Dapivirine, also known as TMC-120, belongs to a class of ARVs called non-nucleoside reverse transcriptase inhibitors that bind to and disable HIV’s reverse transcriptase enzyme — a key protein needed for HIV replication.
The dapivirine ring, made of a flexible material, has already been shown to be both safe and to help protect against HIV among women aged 18-45 years in earlier clinical trials.
However, the new study found the ring safe to use by girls aged under 18.
“If the ring is approved for women older than age 18, it’s imperative that we have the data in hand to show that the ring is safe to use in younger women as well,” said lead investigator Sharon Hillier, Professor at the University of Pittsburgh in Pennsylvania, US.
“HIV doesn’t distinguish between a 16-year-old and an 18-year-old. Access to safe and effective HIV prevention shouldn’t either. Young women of all ages deserve to be protected,” Hillier added while presenting the findings at the 9th IAS Conference on HIV Science 2017 in Paris.
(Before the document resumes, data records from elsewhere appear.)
Lemma request_spec avail s bl size : uheap_inv s bl -> 16 <= size < 2 ^ 39 ->
  let last := last_addr 0 (g_heap_base s) bl in
  exists m', (forall x, x < heap_end s -> ~ in_hdr (g_heap_base s) bl x -> get8 m' x = get8 (um s) x) /\
  ((request_space avail s last size = (heap_end s, USt m' (g_heap_base s) (heap_end s + META_SIZE + size)) /\
    seg m' (start (heap_end s) (g_heap_base s) bl) (bl ++ [(size, false)]) 0 /\
    heap_end s + META_SIZE + size <= USER_HEAP_MAX_LIMIT) \/
   (request_space avail s last size = (0, USt m' (g_heap_base s) (heap_end s)) /\
    seg m' (g_heap_base s) bl 0 /\ exhausted avail s (size + META_SIZE))).
Proof.
  intros [Hb He Hs Hz] Hsz last. unfold request_space.
  destruct (sbrk_spec avail s (size + META_SIZE) He) as (m1 & Hm1 & [[-> Hle]|[-> Hex]]);
    [unfold META_SIZE; lia| |].
  - assert (seg m1 (g_heap_base s) bl 0) as Hs1.
    { eapply seg_ext; [|exact Hs]. intros x Hh%in_hdr_range; [|done]. apply Hm1. destruct bl; simpl in Hb, Hh; lia. }
    assert ((heap_end s =? u64 (-1)) = false) as ->
      by (apply Z.eqb_neq; rewrite u64_minus_1; unfold USER_HEAP_MAX_LIMIT in *; lia).
    cbn [um g_heap_base heap_end]. unfold USER_HEAP_MAX_LIMIT in *. set (e := heap_end s) in *.
    set (m2 := b_set_magic _ _ _).
    assert (forall x, x < e -> get8 m2 x = get8 m1 x) as Hm2 by (intros x ?; unfold m2; by rd).
    assert (seg m2 e [(size, false)] 0) as Hnew.
    { unfold m2. split; [by rd|]. split; [by rd|]. split; [by rd|]. split; [by rd|exact I]. }
    eexists. split; [|left; split; [unfold META_SIZE; do 2 f_equal; lia|split; [|unfold META_SIZE in *; lia]]].
    + intros x Hx Hh. rewrite <- Hm1, <- Hm2 by done.
      destruct bl as [|[n f] bl _] using rev_ind; [reflexivity|].
      unfold last. rewrite last_addr_snoc. destruct (_ =? 0); [done|].
      rewrite in_hdr_app in Hh. cbn [in_hdr] in Hh. unfold META_SIZE in Hh. apply get8_store_out. lia.
    + destruct bl as [|[n f] bl _] using rev_ind; [exact Hnew|].
      assert (start e (g_heap_base s) (bl ++ [(n, f)]) = g_heap_base s) as -> by by destruct bl.
      assert (0 < g_heap_base s /\ end_of (g_heap_base s) (bl ++ [(n, f)]) = e) as [Hb0 Hbe] by by destruct bl.
      unfold last. rewrite last_addr_snoc. rewrite end_of_app in Hbe. cbn [end_of] in Hbe.
      apply Forall_app in Hz as [Hz [Hn16 _]%Forall_cons]. cbn [fst] in Hn16.
      pose proof (end_of_ge (g_heap_base s) bl Hz) as Hge. set (l := end_of (g_heap_base s) bl) in *.
      rewrite (proj2 (Z.eqb_neq l 0)) by lia.
      apply seg_app in Hs1 as [Hs1 (Hn & Hfr & Hmg & Hnx & _)]. fold l in Hs1, Hn, Hfr, Hmg, Hnx.
      assert (forall x, ~ l <= x < l + META_SIZE -> get8 (b_set_next m2 l e) x = get8 m2 x) as Hm3
        by (intros x ?; by rd).
      rewrite <- app_assoc. apply seg_app. fold l. split; [|cbn [app seg start]; split; [|split; [|split; [|split]]]].
      * eapply seg_ext; [|exact Hs1]. intros x Hh%in_hdr_range; [|done]. fold l in Hh.
        rewrite Hm3, Hm2; [done|unfold META_SIZE in *; lia|lia].
      * rewrite <- Hn. unfold m2. unfold META_SIZE in *. by rd.
      * rewrite <- Hfr. unfold m2. unfold META_SIZE in *. by rd.
      * rewrite <- Hmg. unfold m2. unfold META_SIZE in *. by rd.
      * rewrite Hbe. unfold META_SIZE in *. by rd.
      * rewrite Hbe. apply (seg_ext m2 _ e [(size, false)] 0); [|exact Hnew]. intros x [Hx|[]]. apply Hm3. lia.
  - rewrite Z.eqb_refl. exists m1. split; [intros; by apply Hm1|]. right. split; [done|]. split; [|done].
    eapply seg_ext; [|exact Hs]. intros x Hh%in_hdr_range; [|done]. apply Hm1. destruct bl; simpl in Hb, Hh; lia.
Qed.

(** *** The operations *)
Definition pay_kept p bl (m m' : mem) : Prop :=
  forall a n x, (a, n) ∈ live p bl -> a <= x < a + n -> get8 m' x = get8 m x.

Lemma live_below p bl a n x e : sizes_ok bl -> end_of p bl = e -> (a, n) ∈ live p bl -> a <= x < a + n -> x < e.
Proof. intros Hz <- Hin Hx. destruct (live_range _ _ _ _ Hz Hin) as (? & ? & ?). lia. Qed.

Lemma inv_end s bl : uheap_inv s bl -> bl <> [] -> 0 < g_heap_base s /\ end_of (g_heap_base s) bl = heap_end s.
Proof. intros [Hb _ _ _] Hne. by destruct bl. Qed.

(** The block [malloc] makes or takes. *)
Lemma taken_ok n size q : 16 <= size <= n -> sizes_ok (taken n size) /\ end_of q (taken n size) = q + META_SIZE + n /\
  exists k, size <= k /\ live q (taken n size) = [(q + META_SIZE, k)].
Proof.
  intros Hs. unfold taken. destruct (Z.leb_spec (size + META_SIZE + 16) n); unfold META_SIZE in *.
  - split; [repeat constructor; simpl; lia|]. split; [simpl; unfold META_SIZE; lia|]. exists size. split; [lia|done].
  - split; [repeat constructor; simpl; lia|]. split; [simpl; unfold META_SIZE; lia|]. exists n. split; [lia|done].
Qed.

Lemma malloc_hit s pre n post size : uheap_inv s (pre ++ (n, true) :: post) -> 16 <= size <= n ->
  let q := end_of (g_heap_base s) pre in
  let s' := USt (take_blk (um s) q size) (g_heap_base s) (heap_end s) in
  uheap_inv s' (pre ++ taken n size ++ post) /\
  pay_kept (g_heap_base s) (pre ++ (n, true) :: post) (um s) (um s').
Proof.
  intros Hinv Hsz q s'. destruct (inv_end _ _ Hinv) as [Hb0 Hbe]; [by destruct pre|].
  destruct Hinv as [_ He Hs Hz]. set (base := g_heap_base s) in *.
  apply seg_app in Hs as [Hs1 Hs2]. fold q in Hs1, Hs2.
  pose proof Hz as [Hz1 Hz2]%Forall_app. pose proof Hz2 as [Hn Hz3]%Forall_cons. cbn [fst] in Hn.
  pose proof (end_of_ge base pre Hz1) as Hge. fold q in Hge.
  rewrite end_of_app in Hbe. fold q in Hbe. unfold USER_HEAP_MAX_LIMIT in He.
  destruct (take_spec (um s) q n post 0 size) as [Hs2' Hk]; [done|done|done|lia|lia|].
  destruct (taken_ok n size q Hsz) as (Ht1 & Ht2 & _).
  split.
  - split; cbn [um g_heap_base heap_end s'].
    + assert (end_of base (pre ++ taken n size ++ post) = heap_end s) as Hend
        by (rewrite !end_of_app; fold q; by rewrite Ht2, <- Hbe).
      destruct (pre ++ taken n size ++ post) eqn:E; [|done].
      apply app_nil in E as [_ [E _]%app_nil]. unfold taken in E. by destruct (_ <=? _).
    + done.
    + apply seg_app. fold q base. split.
      * assert (start 0 q (taken n size ++ post) = q) as -> by (unfold taken; by destruct (_ <=? _)).
        eapply seg_ext; [|exact Hs1]. intros x Hh%in_hdr_range; [|done]. apply Hk. fold q in Hh. lia.
      * exact Hs2'.
    + apply Forall_app. split; [done|]. by apply Forall_app.
  - intros a k x Hin Hx. cbn [um s']. apply Hk. rewrite live_app in Hin. fold q in Hin.
    apply elem_of_app in Hin as [Hin|Hin].
    + apply live_range in Hin as (? & ? & ?); [|done]. assert (end_of base pre = q) by done. lia.
    + simpl in Hin. apply live_range in Hin as (? & ? & ?); [|done]. unfold META_SIZE in *. lia.
Qed.

Lemma malloc_grow avail s bl size : uheap_inv s bl -> 16 <= size < 2 ^ 39 ->
  let last := last_addr 0 (g_heap_base s) bl in
  exists s', pay_kept (g_heap_base s) bl (um s) (um s') /\
  ((request_space avail s last size = (heap_end s, s') /\
    uheap_inv (USt (um s') (start (heap_end s) (g_heap_base s) bl) (heap_end s')) (bl ++ [(size, false)]) /\
    (bl <> [] -> g_heap_base s' = g_heap_base s)) \/
   (request_space avail s last size = (0, s') /\ uheap_inv s' bl /\ g_heap_base s' = g_heap_base s /\
    exhausted avail s (size + META_SIZE))).
Proof.
  intros Hinv Hsz. cbv zeta. destruct (request_spec avail s bl size Hinv Hsz) as (m' & Hm & Hr).
  pose proof Hinv as [Hb He Hs Hz].
  assert (pay_kept (g_heap_base s) bl (um s) m') as Hk.
  { intros a n x Hin Hx. apply Hm; [|by eapply live_not_hdr]. destruct bl; [by apply elem_of_nil in Hin|].
    eapply live_below; [exact Hz|apply Hb|done|done]. }
  destruct Hr as [(-> & Hs' & Hle)|(-> & Hs' & Hex)].
  - exists (USt m' (g_heap_base s) (heap_end s + META_SIZE + size)). split; [exact Hk|]. left. split; [done|]. split; [|done]. split; cbn [um g_heap_base heap_end]; [| |exact Hs'|].
    + destruct bl as [|b bl]; [simpl; lia|]. destruct Hb as [Hb Hbe]. simpl start. simpl app.
      split; [done|]. rewrite app_comm_cons, end_of_app, Hbe. done.
    + unfold META_SIZE, USER_HEAP_MAX_LIMIT in *. lia.
    + apply Forall_app. split; [done|]. constructor; [simpl; lia|constructor].
  - exists (USt m' (g_heap_base s) (heap_end s)). split; [exact Hk|]. right.
    split; [done|]. split; [|done]. by split.
Qed.

Lemma malloc_spec fuel avail s bl size : uheap_inv s bl -> 0 < size < 2 ^ 38 -> (length bl < fuel)%nat ->
  exists r s' bl', malloc fuel avail s size = Some (r, s') /\ uheap_inv s' bl' /\
    pay_kept (g_heap_base s) bl (um s) (um s') /\ (length bl' <= S (length bl))%nat /\
    ((r = 0 /\ live (g_heap_base s') bl' = live (g_heap_base s) bl /\
      Forall (no_fit (round16 size)) bl /\ exhausted avail s (round16 size + META_SIZE)) \/
     (0 < r /\ exists n l1 l2, size <= n /\ live (g_heap_base s) bl = l1 ++ l2 /\
        live (g_heap_base s') bl' = l1 ++ (r, n) :: l2)).
Proof.
  intros Hinv Hs Hf. destruct (round16_spec size) as [Hr Hm16]; [lia|].
  assert (16 <= round16 size) by (Z.div_mod_to_equations; lia).
  unfold malloc. rewrite (proj2 (Z.eqb_neq size 0)) by lia.
  set (sz := round16 size) in *. pose proof Hinv as [Hb He Hsg Hz].
  destruct (malloc_grow avail s bl sz Hinv) as (s1 & Hk & Hg); [lia|].
  destruct bl as [|b bl].
  - rewrite Hb, Z.eqb_refl. cbn [last_addr] in Hg. rewrite Hb in Hg.
    destruct Hg as [(-> & Hi & _)|(-> & Hi & Hbs & Hex)].
    + rewrite (proj2 (Z.eqb_neq (heap_end s) 0)) by lia. eexists _, _, _. split; [done|].
      split; [exact Hi|]. split; [exact Hk|]. split; [simpl; lia|]. right. split; [unfold META_SIZE; lia|].
      exists sz, [], []. split; [lia|done].
    + cbn [Z.eqb]. exists 0, s1, []. split; [done|]. split; [exact Hi|]. split; [exact Hk|]. split; [simpl; lia|].
      left. repeat split; [constructor|exact Hex].
  - destruct Hb as [Hb Hbe]. rewrite (proj2 (Z.eqb_neq (g_heap_base s) 0)) by lia.
    destruct (find_spec (um s) (g_heap_base s) (g_heap_base s) (b :: bl) sz fuel)
      as [(pre & n & post & last' & E & Hn & Hpre & Hfind)|[Hall Hfind]]; try done.
    + cbn [start] in Hfind. rewrite Hfind. cbn [mbind option_bind]. rewrite E in *.
      pose proof Hz as [Hz1 _]%Forall_app. pose proof (end_of_ge (g_heap_base s) pre Hz1).
      rewrite (proj2 (Z.eqb_neq (end_of (g_heap_base s) pre) 0)) by lia.
      destruct (malloc_hit s pre n post sz Hinv) as [Hi Hk']; [lia|].
      destruct (taken_ok n sz (end_of (g_heap_base s) pre)) as (_ & Ht2 & k & Hk2 & Ht3); [lia|].
      eexists _, _, _. split; [done|]. split; [exact Hi|]. split; [exact Hk'|].
      split. { rewrite !length_app. unfold taken. destruct (_ <=? _); simpl; lia. }
      right. split; [unfold META_SIZE; lia|].
      eexists k, _, _. split; [lia|]. cbn [g_heap_base um]. rewrite !live_app, Ht2, Ht3. simpl. by split.
    + cbn [start] in Hfind. rewrite Hfind. cbn [mbind option_bind Z.eqb].
      assert (last_addr (g_heap_base s) (g_heap_base s) (b :: bl) = last_addr 0 (g_heap_base s) (b :: bl))
        as -> by by destruct b.
      destruct Hg as [(-> & Hi & Hbs)|(-> & Hi & Hbs & Hex)].
      * rewrite (proj2 (Z.eqb_neq (heap_end s) 0)) by lia. eexists _, _, _. split; [done|].
        rewrite <- Hbs in Hi by done. cbn [start] in Hi. destruct s1 as [m1 b1 e1]. cbn [um g_heap_base heap_end] in *.
        split; [exact Hi|]. split; [exact Hk|]. split; [rewrite length_app; simpl; lia|].
        right. split; [unfold META_SIZE; lia|]. exists sz, (live b1 (b :: bl)), []. split; [lia|].
        split; [by rewrite Hbs, app_nil_r by done|]. by rewrite live_app, Hbs, Hbe.
      * cbn [Z.eqb]. exists 0, s1, (b :: bl). split; [done|]. split; [exact Hi|]. split; [exact Hk|]. split; [lia|].
        left. rewrite Hbs. done.
Qed.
For the new study, known as MTN-023/IPM 030, the team enrolled 96 girls aged 15-17. Participants were randomly assigned to use either the dapivirine ring (73) or a placebo ring (23) for a month at a time for a total of six months.
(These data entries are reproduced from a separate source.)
(* ===== verification/NyamoSpec.v ===== *)
(** The editor against a flat text: the rows are the lines of one text, the cursor
    is a position in it, and every key does to them what it does to a text with a
    position ([key_spec]). *)
From S2P Require Import Prelude Nyamo.

(** The text before a row and after it. *)
Definition text_before (l : list ERow) : list Z := l ≫= (fun r => chars r ++ [NEWLINE]).
Definition text_after (l : list ERow) : list Z := l ≫= (fun r => NEWLINE :: chars r).

(** The text of the editor and the position of the cursor. *)
Definition text (e : editor) : list Z := edtr_sv (rows e).
Definition position (e : editor) : nat := length (text_before (take (Z.to_nat (cur_y e)) (rows e))) + Z.to_nat (cur_x e).

Definition row_ok (r : ERow) : Prop := len r < cap r /\ NEWLINE ∉ chars r.

Record ed_ok (e : editor) : Prop := {
  eo_y : 0 <= cur_y e < num_lines e;
  eo_x r : row_at e (cur_y e) = Some r -> 0 <= cur_x e <= len r;
  eo_cap : num_lines e <= rows_cap e;
  eo_rows : Forall row_ok (rows e);
  eo_size : 10 <= screen_rows e <= 255 /\ 10 <= screen_cols e <= 255 }.

(** What a key does to a text with a position; up and down only move. *)
Definition key_spec (k : key) (t : list Z) (p : nat) (t' : list Z) (p' : nat) : Prop :=
  let insert c := t' = take p t ++ c :: drop p t /\ p' = S p in
  let same := t' = t /\ p' = p in
  match k with
  | Byte c =>
      if (c =? 8) || (c =? 127) then (if (0 <? p)%nat then t' = take (p - 1) t ++ drop p t /\ p' = (p - 1)%nat else same)
      else if (c =? 13) || (c =? 10) then insert NEWLINE
      else if (32 <=? c) && (c <=? 126) then insert c
      else same
  | Escape a b =>
      if (a =? 91) && (b =? 67) then t' = t /\ p' = Nat.min (S p) (length t)
      else if (a =? 91) && (b =? 68) then t' = t /\ p' = (p - 1)%nat
      else if (a =? 91) && ((b =? 65) || (b =? 66)) then t' = t /\ (p' <= length t)%nat
      else same
  | Query _ => same
  end.

(** A sequence of keys on a text with a position. *)
Inductive keys_spec : list key -> list Z -> nat -> list Z -> nat -> Prop :=
| keys_done t p : keys_spec [] t p t p
| keys_next k ks t p t1 p1 t2 p2 : key_spec k t p t1 p1 -> keys_spec ks t1 p1 t2 p2 -> keys_spec (k :: ks) t p t2 p2.

(** The lines of a file: what stands between its newlines. *)
Fixpoint lines (bytes : list Z) : list (list Z) :=
  match bytes with
  | [] => [[]]
  | b :: bytes => if b =? NEWLINE then [] :: lines bytes
                  else match lines bytes with l :: ls => (b :: l) :: ls | [] => [[b]] end
  end.
Definition short_lines (ls : list (list Z)) : Prop := Forall (fun l => (length l <= 1023)%nat) ls.

Section Spec.
Lemma elem_take_drop {X} (x : X) n (l : list X) : x ∈ take n l \/ x ∈ drop n l -> x ∈ l.
Proof. intros Hx. rewrite <- (take_drop n l). by apply elem_of_app. Qed.

Implicit Types (e : editor) (r : ERow) (A B : list ERow).

Lemma text_split A r B : edtr_sv (A ++ r :: B) = text_before A ++ chars r ++ text_after B.
Proof.
  induction A as [|a A IH]; cbn [app].
  - revert r. induction B as [|b B IHB]; intros r; cbn; [by rewrite app_nil_r|]. specialize (IHB b). cbn in IHB. by rewrite IHB.
  - unfold text_before in *. cbn [mbind list_bind]. rewrite <- !app_assoc. cbn [app]. rewrite <- IH.
    destruct A; done.
Qed.

Lemma text_before_app A r : text_before (A ++ [r]) = text_before A ++ chars r ++ [NEWLINE].
Proof. unfold text_before. rewrite bind_app. cbn. by rewrite app_nil_r. Qed.

Lemma text_after_cons r B : text_after (r :: B) = NEWLINE :: chars r ++ text_after B.
Proof. done. Qed.

(** The editor with its cursor row singled out. *)
Record focus e A r B : Prop := {
  fo_rows : rows e = A ++ r :: B;
  fo_y : cur_y e = Z.of_nat (length A);
  fo_x : 0 <= cur_x e <= len r }.

Lemma row_at_focus e A r B : rows e = A ++ r :: B -> row_at e (Z.of_nat (length A)) = Some r.
Proof.
  intros E. unfold row_at. rewrite (proj2 (Z.ltb_ge _ _)), Nat2Z.id, E by lia. by apply list_lookup_middle.
Qed.

Lemma ed_focus e : ed_ok e -> exists A r B, focus e A r B.
Proof.
  intros [Hy Hx _ _ _]. unfold num_lines in Hy.
  destruct (lookup_lt_is_Some_2 (rows e) (Z.to_nat (cur_y e))) as [r Hr]; [lia|].
  destruct (list_elem_of_split_length _ _ _ Hr) as (A & B & E & El). exists A, r, B. split; [done|lia|].
  apply Hx. unfold row_at. by rewrite (proj2 (Z.ltb_ge _ _)) by lia.
Qed.

Lemma focus_text e A r B : focus e A r B -> text e = text_before A ++ chars r ++ text_after B.
Proof. intros [E _ _]. unfold text. rewrite E. apply text_split. Qed.
Lemma focus_pos e A r B : focus e A r B -> position e = (length (text_before A) + Z.to_nat (cur_x e))%nat.
Proof. intros [E Ey _]. unfold position. rewrite Ey, Nat2Z.id, E. by rewrite take_app_length. Qed.

(** An editor seen through a focus is well formed when its rows are. *)
Lemma focus_ok e A r B : focus e A r B -> Forall row_ok (A ++ r :: B) -> num_lines e <= rows_cap e ->
  10 <= screen_rows e <= 255 /\ 10 <= screen_cols e <= 255 -> ed_ok e.
Proof.
  intros [E Ey Ex] Hr Hc Hs. split; [|intros r'|done|by rewrite E|done].
  - unfold num_lines. rewrite E, length_app, Ey. cbn [length]. lia.
  - rewrite Ey, (row_at_focus _ _ _ _ E). by intros [= <-].
Qed.

Lemma put_focus A r B r' : <[length A := r']> (A ++ r :: B) = A ++ r' :: B.
Proof. rewrite insert_app_r_alt, Nat.sub_diag by lia. done. Qed.

(** *** Row operations *)
Lemma take_drop_len (l : list Z) x : 0 <= x <= Z.of_nat (length l) -> length (take (Z.to_nat x) l) = Z.to_nat x.
Proof. intros Hx. rewrite length_take. lia. Qed.

Lemma insert_char_ok r x c : row_ok r -> 0 <= x <= len r -> c <> NEWLINE ->
  exists r', row_insert_char r x c = Some r' /\ row_ok r' /\ chars r' = take (Z.to_nat x) (chars r) ++ c :: drop (Z.to_nat x) (chars r).
Proof.
  intros [Hl Hn] Hx Hc. unfold row_insert_char. rewrite (proj2 (Z.ltb_ge x 0)), (proj2 (Z.ltb_ge (len r) x)) by lia. cbn [orb].
  assert (0 <= len r) by (unfold len; lia).
  set (cp := if cap r <=? len r + 1 then _ else _). assert (len r + 1 < cp) as Hcp by (unfold cp; destruct (Z.leb_spec (cap r) (len r + 1)); lia).
  rewrite (proj2 (Z.leb_gt _ _) Hcp). eexists. split; [done|]. split; [|done]. split.
  - unfold len in *. cbn [chars cap]. rewrite length_app. cbn [length]. rewrite length_take, length_drop. lia.
  - cbn [chars]. rewrite elem_of_app, elem_of_cons. intros [Hin|[?|Hin]]; [|congruence|].
    + apply Hn, (elem_take_drop _ (Z.to_nat x)). by left.
    + apply Hn, (elem_take_drop _ (Z.to_nat x)). by right.
Qed.

Lemma del_char_ok r x : row_ok r -> 0 <= x < len r ->
  row_ok (row_del_char r x) /\ chars (row_del_char r x) = take (Z.to_nat x) (chars r) ++ drop (S (Z.to_nat x)) (chars r).
Proof.
  intros [Hl Hn] Hx. unfold row_del_char. rewrite (proj2 (Z.ltb_ge x 0)), (proj2 (Z.leb_gt (len r) x)) by lia. cbn [orb].
  split; [split|done].
  - unfold len in *. cbn [chars cap]. rewrite length_app, length_take, length_drop. lia.
  - cbn [chars]. rewrite elem_of_app. intros [Hin|Hin]; apply Hn.
    + apply (elem_take_drop _ (Z.to_nat x)). by left.
    + apply (elem_take_drop _ (S (Z.to_nat x))). by right.
Qed.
The study found no differences in safety outcomes between the dapivirine ring and the placebo ring, the researchers noted.
Adherence to ring use was also high. By self-report, 42 per cent of participants said they had never removed the ring except to replace it monthly.
While 95 per cent said that the ring was easy to use, 74 per cent indicated they were not aware of the ring during daily activities.
The study provides information about safety and tolerability that regulatory authorities would need to expand approval of the ring to also include girls under the age of 18, the researchers noted.